"Well, it is very simple. If you should give me a slap (which I am sure you will not), I should get 'five hundred sueldos guerdon,' or fine. On the other hand, if I should give you one (which is perfectly possible), there would be no need of your spending a sou.... Well then, having up to the present time played this rôle in society, I should feel it to the bottom of my soul to be obliged to try that of the poverty-stricken or the vagabond, which I have never studied."

"I don't understand you."

"I am coming to the point. Last evening Eguiburu presented himself at my house, and without any preamble demanded of me the thirty thousand duros which have been spent on La Independencia, and which I guaranteed, yielding to your entreaties.... Do you understand now?"

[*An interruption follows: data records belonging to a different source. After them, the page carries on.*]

(** * Cody inline completions: text post-processing

    A shallow embedding of [vscode/src/completions/text-processing.ts]
    together with the parts of the completion pipeline that the
    specification describes, and the properties proved about them.

    JavaScript strings are sequences of UTF-16 code units; they are
    modelled as [list N].  Indices are [Z], because [indexOf] and
    [lastIndexOf] answer [-1] and [slice] accepts negative positions. *)

From Stdlib Require Import Ascii String.
From Stdlib Require Import List ZArith NArith Lia Bool Sorted.
Import ListNotations.
Open Scope Z_scope.

(** ** The JavaScript string and array primitives used by the source *)

Module JS.

Definition jsstring := list N.

(** An ASCII literal as a JavaScript string, with the escapes of the
    TypeScript source: backslash-n is a line feed, backslash-t a tab,
    and a doubled backslash is one backslash. *)
Fixpoint unescape (l : list ascii) : jsstring :=
  match l with
  | [] => []
  | c :: r =>
      match r with
      | [] => [N_of_ascii c]
      | d :: r' =>
          if (N_of_ascii c =? 92)%N then
            if (N_of_ascii d =? 110)%N then 10%N :: unescape r'
            else if (N_of_ascii d =? 116)%N then 9%N :: unescape r'
            else if (N_of_ascii d =? 92)%N then 92%N :: unescape r'
            else N_of_ascii c :: unescape r
          else N_of_ascii c :: unescape r
      end
  end.

Definition lit (s : string) : jsstring := unescape (list_ascii_of_string s).

Arguments lit s%_string.

(** [s.length], also [array.length]. *)
Definition len {A : Type} (l : list A) : Z := Z.of_nat (length l).

(** ECMAScript WhiteSpace and LineTerminator code points: what
    [trim], [trimEnd] and the regular expression class [\s] recognise. *)
Definition isWhiteSpace (c : N) : bool :=
  ((9 <=? c) && (c <=? 13) || (c =? 32) || (c =? 160) || (c =? 5760)
   || (8192 <=? c) && (c <=? 8202) || (c =? 8232) || (c =? 8233)
   || (c =? 8239) || (c =? 8287) || (c =? 12288) || (c =? 65279))%N.

Fixpoint trimStart (s : jsstring) : jsstring :=
  match s with
  | [] => []
  | c :: s' => if isWhiteSpace c then trimStart s' else s
  end.

Definition trimEnd (s : jsstring) : jsstring := rev (trimStart (rev s)).

Definition trim (s : jsstring) : jsstring := trimEnd (trimStart s).

(** [s.startsWith(t)] *)
Fixpoint startsWith (s t : jsstring) : bool :=
  match t, s with
  | [], _ => true
  | _ :: _, [] => false
  | b :: t', a :: s' => (a =? b)%N && startsWith s' t'
  end.

(** [s.endsWith(t)] *)
Definition endsWith (s t : jsstring) : bool := startsWith (rev s) (rev t).

(** The scan of [s.indexOf(t)]: [i] is the position of [s] in the
    whole string. *)
Fixpoint indexOfFrom (s t : jsstring) (i : Z) : Z :=
  if startsWith s t then i
  else match s with
       | [] => -1
       | _ :: s' => indexOfFrom s' t (i + 1)
       end.

Definition indexOf (s t : jsstring) : Z := indexOfFrom s t 0.

(** [s.includes(t)] *)
Definition includes (s t : jsstring) : bool := negb (indexOf s t =? -1).

(** The scan of [s.lastIndexOf(t)]: [best] is the last match seen. *)
Fixpoint lastIndexOfFrom (s t : jsstring) (i best : Z) : Z :=
  let best' := if startsWith s t then i else best in
  match s with
  | [] => best'
  | _ :: s' => lastIndexOfFrom s' t (i + 1) best'
  end.

Definition lastIndexOf (s t : jsstring) : Z := lastIndexOfFrom s t 0 (-1).

(** A relative position of [slice] brought into [0 .. n]. *)
Definition clampIndex (n i : Z) : Z :=
  if i <? 0 then Z.max (n + i) 0 else Z.min i n.

(** [x.slice(start, stop)] for strings and arrays; [None] is an
    omitted second argument. *)
Definition slice {A : Type} (l : list A) (start : Z) (stop : option Z) : list A :=
  let n := len l in
  let from := clampIndex n start in
  let to := match stop with None => n | Some e => clampIndex n e end in
  firstn (Z.to_nat (Z.max (to - from) 0)) (skipn (Z.to_nat from) l).

(** [s.split(sep)] for a non-empty separator: [skip] code units of a
    separator just matched are still to be passed over, [cur] is the
    piece being read, in reverse. *)
Fixpoint splitGo (sep s : jsstring) (skip : nat) (cur : jsstring) : list jsstring :=
  match s with
  | [] => [rev cur]
  | c :: s' =>
      match skip with
      | S k => splitGo sep s' k cur
      | O => if startsWith s sep
             then rev cur :: splitGo sep s' (length sep - 1) []
             else splitGo sep s' 0 (c :: cur)
      end
  end.

(** [s.split(sep)]; an empty separator cuts between code units. *)
Definition split (s sep : jsstring) : list jsstring :=
  match sep with
  | [] => map (fun c => [c]) s
  | _ :: _ => splitGo sep s 0 []
  end.

(** [lines.join(sep)] *)
Fixpoint join (sep : jsstring) (ls : list jsstring) : jsstring :=
  match ls with
  | [] => []
  | [l] => l
  | l :: rest => l ++ sep ++ join sep rest
  end.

Brutandor said nothing for several moments, remaining in an attitude of meditation; then he said, with the solemn deliberation which characterized all his remarks:—

"I believe this amount should be paid, not by you, but by the Count de Ríos."

"Ah! you think so, do you? Then I am saved. As soon as Eguiburu knows this opinion, I am certain that he will not venture to ask a cuarto of me."

"If it were taken from you, it would be robbery."

"I am delighted to see that the immutable principles of natural law have not vanished from your mind. But you know that the actual law is on his side; and if, perchance, it should enter into his head to make use of law instead of equity, I want to know if you would have the heart to let him ruin me."

Miguel had grown very serious, and looked at his friend with that cold and hard expression which was always in his case a sign of repressed anger. Mendoza dropped his eyes, in confusion.

"I should feel very sorry to have any misfortune happen to you, Miguel."